> **Your objective**:
Pick every line with "when" from the material below.

> **The data**:

(** X6.  The keys of the merged dictionary are the time stamps of the position
    fixes, each once, in the order of their first occurrence: a sample
    never adds an entry, so there are at most as many entries as fixes. *)
Theorem merge_keys (locationdata livedata : list (gmap string Z))
    (merged : list (Z * gmap string value)) :
  merge_location_and_live_data locationdata livedata = Ok merged →
  merged.*1 = foldl add_key [] (fix_times locationdata)
  ∧ NoDup merged.*1
  ∧ (∀ t, t ∈ merged.*1 ↔ t ∈ fix_times locationdata)
  ∧ (length merged ≤ length locationdata)%nat.
Proof.
  intros [Hkeys _]%merge_inv. split; [done |]. split; [| split].
  - rewrite Hkeys. apply add_keys_NoDup. constructor.
  - intros t. rewrite Hkeys, elem_of_add_keys. set_solver.
  - rewrite <- (length_fmap fst), Hkeys.
    etrans; [apply add_keys_length |]. simpl.
    unfold fix_times. apply omap_length_le.
Qed.

Lemma locations_other locationdata merged_data merged' (t : Z) :
  for_each add_location merged_data locationdata = Ok merged' →
  (∀ later, later ∈ locationdata → later !! "start_time" ≠ Some t) →
  dict_get merged' t = dict_get merged_data t.
Proof.
  revert merged_data.
  induction locationdata as [|entry P IH]; intros merged_data; cbn [for_each].
  - by intros [= ->].
  - intros (m1 & Hstep & Hrest)%bind_Ok Hlater.
    apply add_location_inv in Hstep as (t' & e & Ht' & -> & _).
    rewrite (IH _ Hrest) by (intros later Hin; apply Hlater; by right).
    apply dict_get_set_ne. intros ->. by apply (Hlater entry); [left |].
Qed.

Lemma live_loop_keeps timestamps livedata merged_data merged' :
  (∀ t, t ∈ timestamps → t ∈ merged_data.*1) →
  for_each (add_live timestamps) merged_data livedata = Ok merged' →
  ∀ k e f, f ∉ payload_keys → dict_get merged_data k = Some e →
           ∃ e', dict_get merged' k = Some e' ∧ e' !! f = e !! f.
Proof.
  revert merged_data.
  induction livedata as [|entry S IH]; intros merged_data Hsub;
    cbn [for_each].
  - intros [= ->] k e f _ Hget. by exists e.
  - intros (m1 & Hstep & Hrest)%bind_Ok k e f Hf Hget.
    apply add_live_inv in Hstep as (k0 & _ & _ & ->); [| done].
    assert (∃ e1, dict_get (dict_update merged_data k0 (payload entry)) k
                  = Some e1 ∧ e1 !! f = e !! f) as (e1 & Hget1 & Hf1).
    { rewrite dict_get_update, Hget. simpl. eexists. split; [done |].
      destruct (decide (k = k0)); [| done]. by apply payload_union_other. }
    destruct (IH _ (λ t Ht, eq_ind_r (λ l, t ∈ l) (Hsub t Ht)
                              (dict_update_keys _ _ _))
                Hrest k e1 f Hf Hget1) as (e' & Hget' & Hf').
    exists e'. split; [done | congruence].
Qed.

(** X7.  The position of a merged entry is the position of the last fix with
    its time stamp, also when earlier fixes have the same time stamp, and
    no sample changes it or the time of the entry. *)
Theorem merge_last_fix_wins (before after livedata : list (gmap string Z))
    (entry : gmap string Z) (merged : list (Z * gmap string value))
    (t lat lon : Z) :
  merge_location_and_live_data (before ++ entry :: after) livedata
  = Ok merged →
  entry !! "start_time" = Some t →
  entry !! "latitude" = Some lat →
  entry !! "longitude" = Some lon →
  (∀ later, later ∈ after → later !! "start_time" ≠ Some t) →
  ∃ e time,
    dict_get merged t = Some e
    ∧ format_time t = Ok time
    ∧ e !! "time" = Some (VStr time)
    ∧ e !! "latitude" = Some (VInt lat)
    ∧ e !! "longitude" = Some (VInt lon)
    ∧ e !! "altitude" = Some (from_option VInt VNone (entry !! "altitude")).
Proof.
  intros Hm Ht Hlat Hlon Hlater.
  destruct (for_each add_location [] (before ++ entry :: after))
    as [merged0|err] eqn:H0;
    [| by unfold merge_location_and_live_data in Hm; rewrite H0 in Hm].
  rewrite (merge_unfold _ _ _ H0) in Hm.
  pose proof (locations_keys _ _ H0) as [Hkeys _].
  rewrite for_each_app in H0.
  apply bind_Ok in H0 as (m1 & _ & H0). cbn [for_each] in H0.
  apply bind_Ok in H0 as (m2 & Hstep & H0).
  unfold add_location in Hstep.
  rewrite (proj2 (item_Ok _ _ _) Ht) in Hstep. cbn [mbind result_bind] in Hstep.
  apply bind_Ok in Hstep as (time & Htime & Hstep).
  rewrite (proj2 (item_Ok _ _ _) Hlat), (proj2 (item_Ok _ _ _) Hlon) in Hstep.
  cbn [mbind result_bind] in Hstep. injection Hstep as <-.
  pose proof (locations_other _ _ _ t H0 Hlater) as Hget.
  rewrite dict_get_set_eq in Hget.
  assert (∀ f, f ∉ payload_keys →
               ∃ e', dict_get merged t = Some e'
                     ∧ e' !! f
                       = ({[ "time" := VStr time; "latitude" := VInt lat;
                             "longitude" := VInt lon;
                             "altitude" := from_option VInt VNone
                                             (entry !! "altitude") ]}
                          : gmap string value) !! f) as Hkeep.
  { intros f Hf.
    apply (live_loop_keeps _ _ _ _ (λ u Hu, proj1 (Hkeys u) Hu) Hm t _ f Hf
             Hget). }
  destruct (Hkeep "time") as (e & He & Htm); [not_payload_key |].
  destruct (Hkeep "latitude") as (e1 & He1 & Hla); [not_payload_key |].
  destruct (Hkeep "longitude") as (e2 & He2 & Hlo); [not_payload_key |].
  destruct (Hkeep "altitude") as (e3 & He3 & Hal); [not_payload_key |].
  assert (e1 = e) as -> by congruence.
  assert (e2 = e) as -> by congruence.
  assert (e3 = e) as -> by congruence.
  exists e, time. split; [done |]. split; [done |].
  rewrite Htm, Hla, Hlo, Hal. by simplify_map_eq.
Qed.

(** X8.  A sample stamped [0] under the primary key and without the alternate
    key counts as a sample without a time stamp: the merger raises, also
    when a position fix is stamped [0]. *)
Theorem merge_zero_start_time (locationdata livedata : list (gmap string Z))
    (entry : gmap string Z) :
  entry ∈ livedata →
  entry !! "start_time" = Some 0 →
  entry !! "StartTime" = None →
  raises (merge_location_and_live_data locationdata livedata).
Proof.
  intros Hin H0 Halt. unfold merge_location_and_live_data.
  destruct (for_each add_location [] locationdata) as [merged0|e];
    [| by exists e].
  simpl. destruct (map_result _ locationdata) as [starts|e]; [| by exists e].
  simpl. apply (for_each_raises _ _ entry); [done |].
  intros merged'. apply add_live_raises.
  unfold sample_time. by rewrite H0, Halt.
Qed.

(** X9.  The fields of a merged entry are among the time, the three position
    fields and the four payload fields: the merger passes nothing else of
    a sample on. *)
Theorem merge_entry_fields (locationdata livedata : list (gmap string Z))
    (merged : list (Z * gmap string value)) (k : Z)
    (e : gmap string value) (f : string) :
  merge_location_and_live_data locationdata livedata = Ok merged →
  (k, e) ∈ merged →
  is_Some (e !! f) →
  f ∈ ["time"; "latitude"; "longitude"; "altitude"] ++ payload_keys.
Proof.
  set (known := ["time"; "latitude"; "longitude"; "altitude"] ++ payload_keys).
  set (inv := λ m : list (Z * gmap string value),
         ∀ k e f, (k, e) ∈ m → is_Some (e !! f) → f ∈ known).
  assert (∀ P m m', for_each add_location m P = Ok m' → inv m → inv m')
    as Hloc.
  { induction P as [|entry P IH]; intros m m'; cbn [for_each].
    - by intros [= ->].
    - intros (m1 & Hstep & Hrest)%bind_Ok Hinv. apply (IH _ _ Hrest).
      unfold add_location in Hstep.
      apply bind_Ok in Hstep as (t & _ & Hstep).
      apply bind_Ok in Hstep as (time & _ & Hstep).
      apply bind_Ok in Hstep as (lat & _ & Hstep).
      apply bind_Ok in Hstep as (lon & _ & Hstep).
      injection Hstep as <-.
      intros k' e' f' [[= -> ->]|Hin]%elem_of_dict_set; [| by eapply Hinv].
      intros [v Hv]. subst known.
      destruct (decide (f' = "time")) as [->|]; [set_solver |].
      destruct (decide (f' = "latitude")) as [->|]; [set_solver |].
      destruct (decide (f' = "longitude")) as [->|]; [set_solver |].
      destruct (decide (f' = "altitude")) as [->|]; [set_solver |].
      by simplify_map_eq. }
  assert (∀ T S m m', (∀ t, t ∈ T → t ∈ m.*1) →
                      for_each (add_live T) m S = Ok m' → inv m → inv m')
    as Hlive.
  { intros T. induction S as [|entry S IH]; intros m m' Hsub; cbn [for_each].
    - by intros [= ->].
    - intros (m1 & Hstep & Hrest)%bind_Ok Hinv.
      apply add_live_inv in Hstep as (k0 & _ & _ & ->); [| done].
      apply (IH _ _ (λ t Ht, eq_ind_r (λ l, t ∈ l) (Hsub t Ht)
                               (dict_update_keys _ _ _)) Hrest).
      intros k' e' f' (e0 & Hin & ->)%elem_of_dict_update Hsome.
      destruct (decide (k' = k0)); [| by eapply Hinv].
      apply lookup_union_is_Some in Hsome as [[v Hv]|Hsome];
        [| by eapply Hinv].
      apply payload_keys_only in Hv as [Hv _]. subst known.
      apply elem_of_app. by right. }
  intros Hm Hin Hsome.
  destruct (for_each add_location [] locationdata) as [merged0|err] eqn:H0;
    [| by unfold merge_location_and_live_data in Hm; rewrite H0 in Hm].
  rewrite (merge_unfold _ _ _ H0) in Hm.
  pose proof (locations_keys _ _ H0) as [Hkeys _].
  assert (inv merged) as Hinv.
  { apply (Hlive _ _ _ _ (λ u Hu, proj1 (Hkeys u) Hu) Hm).
    apply (Hloc _ _ _ H0). by intros ??? ?%not_elem_of_nil. }
  by apply (Hinv k e f).
Qed.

> **Response to this exercise**:
    its time stamp, also when earlier fixes have the same time stamp, and
    when a position fix is stamped [0]. *)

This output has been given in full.